The problem: For the listing below, print exactly the lines from the line with "def_transitions := def_transitions demo;" to the line with "events_in parent_demo spawned joined_cmd.", both included, and nothing beyond them.

Records for processing:
(* ===== verification/Scenario.v ===== *)
(** * A concrete ceremony the general theorems are exercised on

    A drafting state worked one step at a time, a review state worked in
    parallel, a human sign-off and a way back.  The digest, the clock and the
    evidence encoder are concrete functions here, so that every definition of
    the library evaluates on it. *)

From S2P Require Import Prelude Errors Text Values Steps Definitions Interventions Instance.
From S2P Require Import Fold Rules Decide DecideTable DecideLineage Engine.

(** The identity is a collision-free stand-in for the digest. *)
#[export] Instance demo_sha : Sha256 := λ s, s.
#[export] Instance demo_clock : Clock := λ at_ ms, Some (at_ + ms * 1000000).
#[export] Instance demo_serde : EvidenceSerde := λ pack, Some (VString (ev_source_id pack)).

Definition demo_retry : RetryPolicy := MkRetryPolicy 2 0.

Definition demo_step (id : StepId) (state : StateId) (timeout : option Z) : CeremonyStep :=
  CeremonyStep_new id state "multiagent_round" ∅ demo_retry timeout.

Definition demo_plan : CeremonyStep := demo_step "plan" "drafting" (Some 60000).
Definition demo_check : CeremonyStep := demo_step "check" "drafting" None.
Definition demo_left : CeremonyStep := demo_step "left" "review" None.
Definition demo_right : CeremonyStep := demo_step "right" "review" None.
Definition demo_third : CeremonyStep := demo_step "third" "review" None.

Definition demo_state (id : StateId) (kind : CeremonyStateKind) (execution : StateExecution)
    : CeremonyState :=
  MkCeremonyState id kind execution None ∅.

Definition demo : CeremonyDefinition := {|
  def_name := "planning";
  def_version := "1.0";
  def_description := None;
  def_inputs := ∅;
  def_outputs := ∅;
  def_states := {[ "drafting" := demo_state "drafting" Initial Sequential;
                   "review" := demo_state "review" Intermediate Concurrent;
                   "done" := demo_state "done" Terminal Sequential ]};
  def_transitions :=
    [ MkCeremonyTransition "drafting" "review" "submit" {["checked"]};
      MkCeremonyTransition "review" "drafting" "rework" ∅;
      MkCeremonyTransition "review" "done" "approve" {["reviewed"; "sign_off"]} ];
  def_steps := {[ "plan" := demo_plan; "check" := demo_check; "left" := demo_left;
                  "right" := demo_right; "third" := demo_third ]};
  def_step_order := ["plan"; "check"; "left"; "right"; "third"];
  def_guards := {[ "checked" := MkCeremonyGuard "checked" (StepStatusIs "check" Completed);
                   "reviewed" := MkCeremonyGuard "reviewed" (StepsCompleted 2);
                   "sign_off" := MkCeremonyGuard "sign_off" HumanApproval ]};
  def_roles := {[ "lead" := MkCeremonyRole "lead"
                    {[ ActStep "plan"; ActStep "check"; ActStep "left"; ActTransition "submit";
                       ActTransition "rework"; ActTransition "approve"; ActRequestIntervention ]};
                  "peer" := MkCeremonyRole "peer"
                    {[ ActStep "right"; ActRespondToIntervention ]};
                  "third" := MkCeremonyRole "third"
                    {[ ActStep "third"; ActRespondToIntervention ]} ]};
  def_max_parallel := 2;
  def_max_transitions := Some 4;
  def_max_bounces := Some 2;
  def_ceremony_timeout := None;
  def_state_timeout := None;
|}.

(** One minute, in nanoseconds. *)
Definition minute : Z := 60000000000.

(** The stream the opening of a session appends. *)
Definition demo_opening : list CeremonyEvent :=
  match decide_start "ceremony-1" demo ∅ None 0 with Ok es => es | _ => [] end.

Definition demo_started : CeremonyInstanceStarted :=
  match demo_opening with EvCeremonyInstanceStarted e :: _ => e | _ => MkCeremonyInstanceStarted
    "" "" "" "" ∅ ∅ None None None None None None 0 end.

Definition demo_start : CeremonyInstance := from_started demo_started.

Definition lease_of (owner key : string) (from until : Instant) : StepLease :=
  MkStepLease owner key from until None.

Definition claim_cmd (id : StepId) (key : string) (now : Instant) : CeremonyCommand :=
  CmdStartStep (MkStartStep None id (lease_of "worker" key now (now + minute)) now
                  MaxParallel_SERVER_MAX None).

(** The fence of the claim a session holds on a step. *)
Definition fence_of (i : CeremonyInstance) (id : StepId) : StepClaimFence :=
  match step_claim_fence i id with Ok fence => fence | _ => "" end.

Definition demo_success : StepResult := MkStepResult Completed ∅ None None.

Definition finish_cmd (i : CeremonyInstance) (id : StepId) (now : Instant) : CeremonyCommand :=
  CmdApplyStepResult (MkApplyStepResult id (fence_of i id) demo_success now).

Definition move_cmd (trigger : string) (now : Instant) : CeremonyCommand :=
  CmdApplyTransition (MkApplyTransition None trigger now).

(** The session after a command, or the same session when it is refused. *)
Definition after_in (d : CeremonyDefinition) (i : CeremonyInstance) (c : CeremonyCommand)
    : CeremonyInstance :=
  match execute i c d with Ok i' => i' | _ => i end.

Definition events_in (d : CeremonyDefinition) (i : CeremonyInstance) (c : CeremonyCommand)
    : list CeremonyEvent :=
  match decide i c d with Ok es => es | _ => [] end.

Definition after := after_in demo.
Definition events_of := events_in demo.

Definition record_of (i : CeremonyInstance) (id : StepId) : StepExecutionRecord :=
  default record_pending (step_records i !! id).

(** ** A run of the ceremony *)

Definition planning := after demo_start (claim_cmd "plan" "key-1" 0).
Definition planned := after planning (finish_cmd planning "plan" minute).
Definition checking := after planned (claim_cmd "check" "key-2" minute).
Definition checked := after checking (finish_cmd checking "check" (2 * minute)).
Definition reviewing := after checked (move_cmd "submit" (2 * minute)).
Definition left_taken := after reviewing (claim_cmd "left" "key-3" (2 * minute)).
Definition both_taken := after left_taken (claim_cmd "right" "key-4" (2 * minute)).

Definition first_claim : StepStarted :=
  match events_of demo_start (claim_cmd "plan" "key-1" 0) with
  | [EvStepStarted e] => e
  | _ => MkStepStarted "" None None 0 0 (lease_of "" "" 0 0) "" None None None None 0
  end.

Definition demo_stream : list CeremonyEvent :=
  demo_opening ++ events_of demo_start (claim_cmd "plan" "key-1" 0)
    ++ events_of planning (finish_cmd planning "plan" minute)
    ++ events_of planned (claim_cmd "check" "key-2" minute)
    ++ events_of checking (finish_cmd checking "check" (2 * minute))
    ++ events_of checked (move_cmd "submit" (2 * minute))
    ++ events_of reviewing (claim_cmd "left" "key-3" (2 * minute))
    ++ events_of left_taken (claim_cmd "right" "key-4" (2 * minute)).

Lemma demo_session_start : session demo demo_opening demo_start.
Proof.
  apply (session_started demo "ceremony-1" ∅ None None None None 0 demo_started demo_start);
    vm_compute; reflexivity.
Qed.

(** One more command of a session, when it is accepted. *)
Lemma session_after_in d es i c :
  session d es i → is_ok (execute i c d) && command_valid c = true →
  session d (es ++ events_in d i c) (after_in d i c).
Proof.
  intros Hs [Hok Hv]%andb_true_iff. unfold after_in, events_in. unfold execute in *.
  destruct (decide i c d) as [es'| |] eqn:Hd; try done. simpl in *.
  destruct (apply_all i es') as [i'| |] eqn:Ha; try done.
  by eapply session_decides.
Qed.

Lemma session_after es i c :
  session demo es i → is_ok (execute i c demo) && command_valid c = true →
  session demo (es ++ events_of i c) (after i c).
Proof. apply session_after_in. Qed.

Lemma planning_session :
  session demo (demo_opening ++ events_of demo_start (claim_cmd "plan" "key-1" 0)) planning.
Proof. apply session_after; [apply demo_session_start|vm_compute; reflexivity]. Qed.

Lemma demo_session : session demo demo_stream both_taken.
Proof.
  unfold demo_stream. rewrite !app_assoc.
  repeat (apply session_after; [|vm_compute; reflexivity]).
  apply demo_session_start.
Qed.

(** ** Pausing, ending and handing over *)

Definition paused := after planning (CmdPauseCeremony "lunch" 1).
Definition cancelled := after planning (CmdCancelCeremony "out of scope" 1).

Definition demo_published : PublishedCeremonyDefinition :=
  MkPublishedCeremonyDefinition demo "digest-2" MadeV1.

(** A plan that hands the paused session over and abandons its open claim. *)
Definition demo_succession : SuccessionPlan := {|
  sp_plan_id := "plan-1";
  sp_successor_id := match successor_derive (instance_id paused) "plan-1" with
                     | Ok id => id | _ => "" end;
  sp_successor_definition := MkDefinitionPin "planning" "1.0" "digest-2";
  sp_carried := [];
  sp_dispositions := [MkClaimDisposition "plan" (fence_of paused "plan") RetryInSuccessor];
  sp_budget := BudgetFresh;
  sp_planned_by := "operator";
  sp_planned_at := 2;
|}.

Definition handover : PlanSuccessor := MkPlanSuccessor demo_succession demo_published [] 2.
Definition superseded := after paused (CmdPlanSuccessor handover).

Definition superseded_stream : list CeremonyEvent :=
  demo_opening ++ events_of demo_start (claim_cmd "plan" "key-1" 0)
    ++ events_of planning (CmdPauseCeremony "lunch" 1)
    ++ events_of paused (CmdPlanSuccessor handover).

Lemma superseded_session : session demo superseded_stream superseded.
Proof.
  unfold superseded_stream. rewrite !app_assoc.
  do 2 (apply session_after; [|vm_compute; reflexivity]). apply planning_session.
Qed.

(** ** A parent ceremony

    The same ceremony with a planning step that spawns one child. *)

Definition parent_demo : CeremonyDefinition := {|
  def_name := def_name demo; def_version := def_version demo;
  def_description := def_description demo; def_inputs := def_inputs demo;
  def_outputs := def_outputs demo; def_states := def_states demo;
  def_transitions := def_transitions demo;
  def_steps := <["plan" := demo_plan <| step_spawn := Some
    (MkCeremonyChildSpawn [MkCeremonyChildSpec "review" "1.0" ∅] 1 3) |>]> (def_steps demo);
  def_step_order := def_step_order demo; def_guards := def_guards demo;
  def_roles := def_roles demo; def_max_parallel := def_max_parallel demo;
  def_max_transitions := def_max_transitions demo; def_max_bounces := def_max_bounces demo;
  def_ceremony_timeout := None; def_state_timeout := None;
|}.

Definition parent := after_in parent_demo demo_start (claim_cmd "plan" "key-1" 0).

Definition child_coordinates : ChildSpawnCoordinates := MkChildSpawnCoordinates "plan" 1 1 1.
Definition child_group : string := child_group_derive (instance_id parent) child_coordinates.

Definition demo_child : PlannedChild := {|
  pc_child_id := "child-1"; pc_position := 1; pc_ceremony := "review"; pc_version := "1.0";
  pc_digest := "digest-3"; pc_context := ∅;
  pc_lineage := MkCeremonyLineage (instance_id parent) (instance_id parent) child_group 1 1 2;
  pc_recollection := None; pc_budget_account_id := None; pc_opened_at := 1;
|}.

Definition child_plan : ChildSpawnPlan :=
  MkChildSpawnPlan child_group child_coordinates (fence_of parent "plan") [demo_child] 1 3.

Definition plan_cmd : CeremonyCommand := CmdPlanCeremonyChildren child_plan 1.
Definition joined_cmd : CeremonyCommand :=
  CmdAcceptChildCompletion (MkChildCompletionRef child_group "child-1" "event-9" "hash-9") 2.

Definition spawned := after_in parent_demo parent plan_cmd.
Definition joined := after_in parent_demo spawned joined_cmd.
Definition joined_stream : list CeremonyEvent :=
  demo_opening ++ events_in parent_demo demo_start (claim_cmd "plan" "key-1" 0)
    ++ events_in parent_demo parent plan_cmd ++ events_in parent_demo spawned joined_cmd.

Lemma joined_session : session parent_demo joined_stream joined.
Proof.
  unfold joined_stream. rewrite !app_assoc.
  do 3 (apply session_after_in; [|vm_compute; reflexivity]).
  apply (session_started parent_demo "ceremony-1" ∅ None None None None 0 demo_started demo_start);
    vm_compute; reflexivity.
Qed.

(** The definition indexes its steps as [collect_steps] does. *)
Lemma demo_indexed : steps_indexed demo.
Proof.
  split_and!.
  - assert (map_Forall (λ id s, step_id s = id) (def_steps demo)) as Hall
      by (apply (bool_decide_eq_true_1 _); vm_compute; reflexivity). exact Hall.
  - intros id. rewrite <-elem_of_dom.
    assert (dom (def_steps demo) = list_to_set (def_step_order demo)) as ->
      by (apply (bool_decide_eq_true_1 _); vm_compute; reflexivity).
    by rewrite elem_of_list_to_set.
  - apply (bool_decide_eq_true_1 _). vm_compute. reflexivity.
Qed.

Result below:
  def_transitions := def_transitions demo;
  def_steps := <["plan" := demo_plan <| step_spawn := Some
    (MkCeremonyChildSpawn [MkCeremonyChildSpec "review" "1.0" ∅] 1 3) |>]> (def_steps demo);
  def_step_order := def_step_order demo; def_guards := def_guards demo;
  def_roles := def_roles demo; def_max_parallel := def_max_parallel demo;
  def_max_transitions := def_max_transitions demo; def_max_bounces := def_max_bounces demo;
  def_ceremony_timeout := None; def_state_timeout := None;
|}.

Definition parent := after_in parent_demo demo_start (claim_cmd "plan" "key-1" 0).

Definition child_coordinates : ChildSpawnCoordinates := MkChildSpawnCoordinates "plan" 1 1 1.
Definition child_group : string := child_group_derive (instance_id parent) child_coordinates.

Definition demo_child : PlannedChild := {|
  pc_child_id := "child-1"; pc_position := 1; pc_ceremony := "review"; pc_version := "1.0";
  pc_digest := "digest-3"; pc_context := ∅;
  pc_lineage := MkCeremonyLineage (instance_id parent) (instance_id parent) child_group 1 1 2;
  pc_recollection := None; pc_budget_account_id := None; pc_opened_at := 1;
|}.

Definition child_plan : ChildSpawnPlan :=
  MkChildSpawnPlan child_group child_coordinates (fence_of parent "plan") [demo_child] 1 3.

Definition plan_cmd : CeremonyCommand := CmdPlanCeremonyChildren child_plan 1.
Definition joined_cmd : CeremonyCommand :=
  CmdAcceptChildCompletion (MkChildCompletionRef child_group "child-1" "event-9" "hash-9") 2.

Definition spawned := after_in parent_demo parent plan_cmd.
Definition joined := after_in parent_demo spawned joined_cmd.
Definition joined_stream : list CeremonyEvent :=
  demo_opening ++ events_in parent_demo demo_start (claim_cmd "plan" "key-1" 0)
    ++ events_in parent_demo parent plan_cmd ++ events_in parent_demo spawned joined_cmd.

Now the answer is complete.